The experience of surviving and enduring a traumatic brain injury is catastrophic. The cause is often a motor vehicle accident or fall, but it can also occur due to surgery, stroke or from a brain bleed. The deficits experienced vary and are often long-lasting and require a wholistic approach to recovery. These deficits can be both cognitive and physical, but are also social, emotional, vocational, and relational in nature. Unfortunately, a brain injury survivor can lose their partner, friends, sometimes even family, and frequently lose their job, vehicle, and general support system.
In the past, the only alternative to receiving acute medical and rehabilitation care usually involved the patient traveling hundreds or even thousands of miles to an institutional setting for an extended stay, which added further to feelings of isolation and estrangement from support systems. However, thanks to the compassionate actions of community members, Rutland now has created a benevolent and user-friendly system so that brain injury survivors can stay in the embrace of their home community. Our local hospital, Rutland Regional Medical Center, has gone to great lengths to stay on the cutting edge of brain injury rehabilitation for inpatients and outpatients alike, with superb physiatry and rehabilitation teams which includes professional speech/cognitive, occupational, and physical therapists.
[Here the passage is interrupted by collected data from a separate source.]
Lemma walk_runs us r f mx k :
  let bs := block_size (ses r) in let ws := Session_windowsize (ses r) in
  servable (ses r) → size f < 2 ^ 45 → k ≤ mx + 1 → 0 ≤ mx → mx * bs ≤ size f →
  collecting (first_blocks f bs mx) k r →
  walk_ok (opt_ (ses r)) (cl_addr_ (ses r)) f bs ws (oper_time_ (loc r)) k us →
  (∃ r', run_loop r (concat (map (nu_ticks ws) us)) = Ok r' ∧
     opt_ (ses r') = opt_ (ses r) ∧ sent r' = sent r ++ walk_acks ws us ∧ walk_done f r') ∨
  ends_failed r (concat (map (nu_ticks ws) us)) bs (some_blocks f bs) (walk_blocks f bs us).
Proof.
  revert r mx k. induction us as [|u us IH]; intros r mx k bs ws Hp Hf Hk Hmx0 Hmx Hc Hus; [done|].
  destruct Hus as [Hu Hus]. pose proof Hp as ((Hbs & Hbs') & _). fold bs in Hbs, Hbs'.
  pose proof Hu as (_ & Hn & _). set (n := nu_num u) in *. pose proof (size_nonneg f).
  cbn [map concat]. fold n.
  destruct (numbered_step r u (first_blocks f bs mx) f k Hp ltac:(nia) Hc Hu)
    as [(r1 & E1 & Ho & Hcl & Hs1 & Hcase)|Hfail].
  2: { right. eapply ends_failed_weaken; [exact Hfail|intros d <-; by exists mx|].
       intros x ->%list_elem_of_singleton. by left. }
  fold bs ws n in E1, Hs1, Hcase.
  assert (Hbs1 : block_size (ses r1) = bs) by (unfold block_size; by rewrite Ho).
  assert (Hws1 : Session_windowsize (ses r1) = ws)
    by (unfold Session_windowsize; by rewrite Ho).
  rewrite store_block in Hcase by lia.
  destruct (size f <? n * bs) eqn:Hlast; reflect_bools.
  - subst us. left. exists r1. cbn [map concat]. rewrite app_nil_r.
    split; [done|]. split; [done|]. split; [done|]. rewrite first_blocks_all in Hcase by nia.
    assert (size f / bs + 1 = n) as Hn1.
    { assert (size f / bs = n - 1); [|lia]. symmetry.
      apply (Z.div_unique_pos _ _ _ (size f - bs * (n - 1))); nia. }
    unfold walk_done. rewrite Hbs1, Hws1, Hn1. rewrite andb_true_r in Hcase.
    destruct (closes ws n); [done|apply Hcase].
  - rewrite andb_false_r in Hcase. destruct Hcase as [Hc1 Ht1].
    destruct (IH r1 (Z.max mx n) (n + 1)) as [(r' & E & Ho' & Hs' & Hd)|Hfail].
    + by apply (servable_opt (ses r)).
    + done.
    + lia.
    + lia.
    + rewrite Hbs1. nia.
    + by rewrite Hbs1.
    + by rewrite Hbs1, Hws1, Ho, Hcl, Ht1.
    + left. exists r'. rewrite Hws1 in E, Hs'. rewrite (run_loop_app _ _ _ _ E1).
      split; [done|]. split; [by rewrite Ho', Ho|]. split; [|done].
      rewrite Hs', Hs1, !walk_acks_cons. by rewrite <-!app_assoc, app_nil_l.
    + right. rewrite Hws1, Hbs1 in Hfail. eapply ends_failed_app; [exact E1|exact Hfail|].
      intros x Hx. by right.
Qed.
Many local professionals in the counseling, vocational rehabilitation and driver’s education fields have pursued specific brain injury accreditation and gained experience, thereby broadening their scope of practice to encompass brain injury specific needs. The result is that the individual feels fully accepted and part of the community while they are actively rehabilitating from their injury.
Vermont, and Rutland in particular, has been the leader of what is now a national movement to care for brain injury survivors in their community rather than in an institutional setting. For too long, survivors remained in hospitals, nursing homes, or even jails, rather than in their home communities where their ongoing rehabilitation needs could be better met. In 1984, Vermont was the 17th State in the Nation to become part of the National Brain Injury Association. Following this, Lenny Burke’s Farm in Wallingford began serving residents with full-time community-based care in 1987. Since its inception, Lenny Burke’s Farm has committed to supporting its residents with an open door, a green light, and the embrace of the greater community.
In addition to all the medical and rehabilitation services available in Rutland County, it is perhaps the “compassionate actions of its members” that are what truly make the difference in the ongoing journey of recovering from brain injury. There is a myriad of examples of this that take place daily throughout the community, including a particularly poignant one from Valentine’s Day earlier this year. The astonishingly talented Mill River Chamber Singers presented Singing Valentines at Lenny Burke’s Farm, as well as at local nursing homes and supervised apartment settings. On a day that an individual with a brain injury might feel a bit forgotten they were instead enfolded in the warm embrace of their community. The easy banter between the young student singers and the residents, with the resonant words from the song “So Happy Together….” echoing through the air, spoke volumes about the Rutland community that cares.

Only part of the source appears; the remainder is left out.